Work instruction: Go through the material and copy each line that includes "fuel".

Study material:
- - -

(* ===== verification/Sha256.v ===== *)
(** * SHA-256 in hexadecimal

    [crypto/sha256] and [encoding/hex] of Go's standard library, as the layer
    store uses them: FIPS 180-4 on 32-bit words held in [Z]. *)
From S2P Require Import Prelude.
From Stdlib Require Import ZArith Lia Strings.Byte.

Abbreviation bytes := (list byte).

Open Scope Z_scope.

(** ** Words *)

Definition w32 (x : Z) : Z := x mod 2 ^ 32.
Definition add32 (x y : Z) : Z := w32 (x + y).
Definition rotr (n x : Z) : Z := Z.lor (Z.shiftr x n) (w32 (Z.shiftl x (32 - n))).

Definition Sigma0 (x : Z) : Z := Z.lxor (Z.lxor (rotr 2 x) (rotr 13 x)) (rotr 22 x).
Definition Sigma1 (x : Z) : Z := Z.lxor (Z.lxor (rotr 6 x) (rotr 11 x)) (rotr 25 x).
Definition sigma0 (x : Z) : Z := Z.lxor (Z.lxor (rotr 7 x) (rotr 18 x)) (Z.shiftr x 3).
Definition sigma1 (x : Z) : Z := Z.lxor (Z.lxor (rotr 17 x) (rotr 19 x)) (Z.shiftr x 10).
Definition Ch (x y z : Z) : Z := Z.lxor (Z.land x y) (Z.land (2 ^ 32 - 1 - x) z).
Definition Maj (x y z : Z) : Z := Z.lxor (Z.lxor (Z.land x y) (Z.land x z)) (Z.land y z).

(** ** The constants

    They are defined rather than listed: the first 32 bits of the fractional
    parts of the cube roots of the first 64 primes, and of the square roots of
    the first 8. *)

Definition prime (n : Z) : bool :=
  forallb (fun d => negb (n mod d =? 0)) (map Z.of_nat (seq 2 (Z.to_nat n - 2))).

Definition primes : list Z := List.filter prime (map Z.of_nat (seq 2 310)).

(** The integer cube root of [x], bit [n - 1] first, from the candidate [r]. *)
Fixpoint cube_root (n : nat) (r x : Z) : Z :=
  match n with
  | O => r
  | S n =>
      let r' := r + 2 ^ Z.of_nat n in
      cube_root n (if r' * r' * r' <=? x then r' else r) x
  end.

Definition round_constants : list Z :=
  Eval vm_compute in map (fun p => w32 (cube_root 36 0 (p * 2 ^ 96))) primes.

Definition initial_words : list Z :=
  Eval vm_compute in map (fun p => w32 (Z.sqrt (p * 2 ^ 64))) (firstn 8 primes).

Example constants_count : (length primes, length round_constants) = (64%nat, 64%nat).
Proof. reflexivity. Qed.

(** ** The compression function *)

(** The message schedule; the argument holds the last sixteen words, newest
    first. *)
Fixpoint expand (n : nat) (last : list Z) : list Z :=
  match n with
  | O => []
  | S n =>
      match last with
      | _ :: w2 :: _ :: _ :: _ :: _ :: w7 :: _ :: _ :: _ :: _ :: _ :: _ :: _ :: w15 :: w16 :: _ =>
          let w := add32 (add32 (sigma1 w2) w7) (add32 (sigma0 w15) w16) in
          w :: expand n (w :: last)
      | _ => []
      end
  end.

Definition schedule (block : list Z) : list Z := block ++ expand 48 (rev block).

Record chain := mkChain { ha : Z; hb : Z; hc : Z; hd : Z; he : Z; hf : Z; hg : Z; hh : Z }.

Definition round (s : chain) (kw : Z * Z) : chain :=
  let '(mkChain a b c d e f g h) := s in
  let t1 := add32 (add32 (add32 h (Sigma1 e)) (add32 (Ch e f g) kw.1)) kw.2 in
  let t2 := add32 (Sigma0 a) (Maj a b c) in
  mkChain (add32 t1 t2) a b c (add32 d t1) e f g.

Definition compress_block (s : chain) (block : list Z) : chain :=
  let '(mkChain a b c d e f g h) := foldl round s (zip round_constants (schedule block)) in
  let '(mkChain a0 b0 c0 d0 e0 f0 g0 h0) := s in
  mkChain (add32 a0 a) (add32 b0 b) (add32 c0 c) (add32 d0 d)
          (add32 e0 e) (add32 f0 f) (add32 g0 g) (add32 h0 h).

Definition initial : chain :=
  match initial_words with
  | [a; b; c; d; e; f; g; h] => mkChain a b c d e f g h
  | _ => mkChain 0 0 0 0 0 0 0 0
  end.

(** ** Padding and blocks *)

Definition byte_Z (b : byte) : Z := Z.of_N (Byte.to_N b).

(** The [n] big-endian bytes of [z]. *)
Fixpoint be_bytes (n : nat) (z : Z) : list Z :=
  match n with
  | O => []
  | S n => be_bytes n (Z.shiftr z 8) ++ [Z.land z 255]
  end.

Definition pad (m : list Z) : list Z :=
  let len := Z.of_nat (length m) in
  m ++ 128 :: repeat 0 (Z.to_nat ((55 - len) mod 64)) ++ be_bytes 8 (8 * len).

Fixpoint words (m : list Z) : list Z :=
  match m with
  | a :: b :: c :: d :: m =>
      (Z.shiftl a 24 + Z.shiftl b 16 + Z.shiftl c 8 + d)%Z :: words m
  | _ => []
  end.

Fixpoint blocks (fuel : nat) (ws : list Z) : list (list Z) :=
  match fuel, ws with
  | S fuel, _ :: _ => take 16 ws :: blocks fuel (drop 16 ws)
  | _, _ => []
  end.

Definition sha256 (b : bytes) : list Z :=
  let ws := words (pad (byte_Z <$> b)) in
  let '(mkChain a b c d e f g h) := foldl compress_block initial (blocks (length ws) ws) in
  mjoin (be_bytes 4 <$> [a; b; c; d; e; f; g; h]).

(** ** Hexadecimal *)

Definition hex_digit (n : Z) : Ascii.ascii :=
  Ascii.ascii_of_N (Z.to_N (if (n <? 10)%Z then 48 + n else 87 + n)).

Fixpoint hex (l : list Z) : string :=
  match l with
  | [] => EmptyString
  | b :: l => String (hex_digit (Z.shiftr b 4)) (String (hex_digit (Z.land b 15)) (hex l))
  end.

Definition is_hex (c : Ascii.ascii) : bool :=
  let n := Z.of_N (Ascii.N_of_ascii c) in
  ((48 <=? n) && (n <=? 57)) || ((97 <=? n) && (n <=? 102)).

(** ** Lemmas *)

Lemma be_bytes_length (n : nat) (z : Z) : length (be_bytes n z) = n.
Proof. revert z. induction n as [|n IH]; intros z; simpl; [done|]. rewrite length_app, IH. simpl. lia. Qed.

Lemma be_bytes_range (n : nat) (z : Z) : Forall (fun b => 0 <= b < 256) (be_bytes n z).
Proof.
  revert z. induction n as [|n IH]; intros z; simpl; [constructor|].
  apply Forall_app. split; [apply IH|]. constructor; [|constructor].
  change 255 with (Z.ones 8). rewrite Z.land_ones by lia.
  apply Z.mod_pos_bound. lia.
Qed.

Lemma sha256_length (b : bytes) : length (sha256 b) = 32%nat.
Proof.
  unfold sha256. destruct (foldl _ _ _) as [? ? ? ? ? ? ? ?].
  cbn [fmap list_fmap mjoin list_join].
  by rewrite !length_app, !be_bytes_length.
Qed.

Lemma sha256_range (b : bytes) : Forall (fun b => 0 <= b < 256) (sha256 b).
Proof.
  unfold sha256. destruct (foldl _ _ _) as [? ? ? ? ? ? ? ?]. cbn [fmap list_fmap mjoin list_join].
  rewrite !Forall_app. repeat split; apply be_bytes_range || constructor.
Qed.

Lemma hex_length (l : list Z) : String.length (hex l) = (2 * length l)%nat.
Proof. induction l as [|b l IH]; simpl; [done|]. rewrite IH. lia. Qed.

Lemma hex_digit_is_hex (n : Z) : 0 <= n < 16 -> is_hex (hex_digit n) = true.
Proof.
  intros H. rewrite <-(Z2Nat.id n) by lia.
  assert (Z.to_nat n < 16)%nat as Hn by lia. revert Hn.
  generalize (Z.to_nat n) as k. intros k Hk.
  do 16 (destruct k as [|k]; [done|]). lia.
Qed.

Lemma hex_is_hex (l : list Z) :
  Forall (fun b => 0 <= b < 256) l -> all_chars is_hex (hex l) = true.
Proof.
  induction 1 as [|b l Hb _ IH]; simpl; [done|].
  rewrite !hex_digit_is_hex, IH; [done|..].
  - change 15 with (Z.ones 4). rewrite Z.land_ones by lia. by apply Z.mod_pos_bound.
  - rewrite Z.shiftr_div_pow2 by lia. change (2 ^ 4) with 16. split.
    + apply Z.div_pos; lia.
    + apply Z.div_lt_upper_bound; lia.
Qed.

(** The published test vectors of the standard. *)
Example sha256_empty :
  hex (sha256 []) = "e3b0c44298fc1c149afbf4c8996fb92427ae41e4649b934ca495991b7852b855".
Proof. vm_compute. reflexivity. Qed.

Example sha256_abc :
  hex (sha256 [x61; x62; x63]) = "ba7816bf8f01cfea414140de5dae2223b00361a396177a9cb410ff61f20015ad".
Proof. vm_compute. reflexivity. Qed.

- - -

Expected answer:
Fixpoint blocks (fuel : nat) (ws : list Z) : list (list Z) :=
  match fuel, ws with
  | S fuel, _ :: _ => take 16 ws :: blocks fuel (drop 16 ws)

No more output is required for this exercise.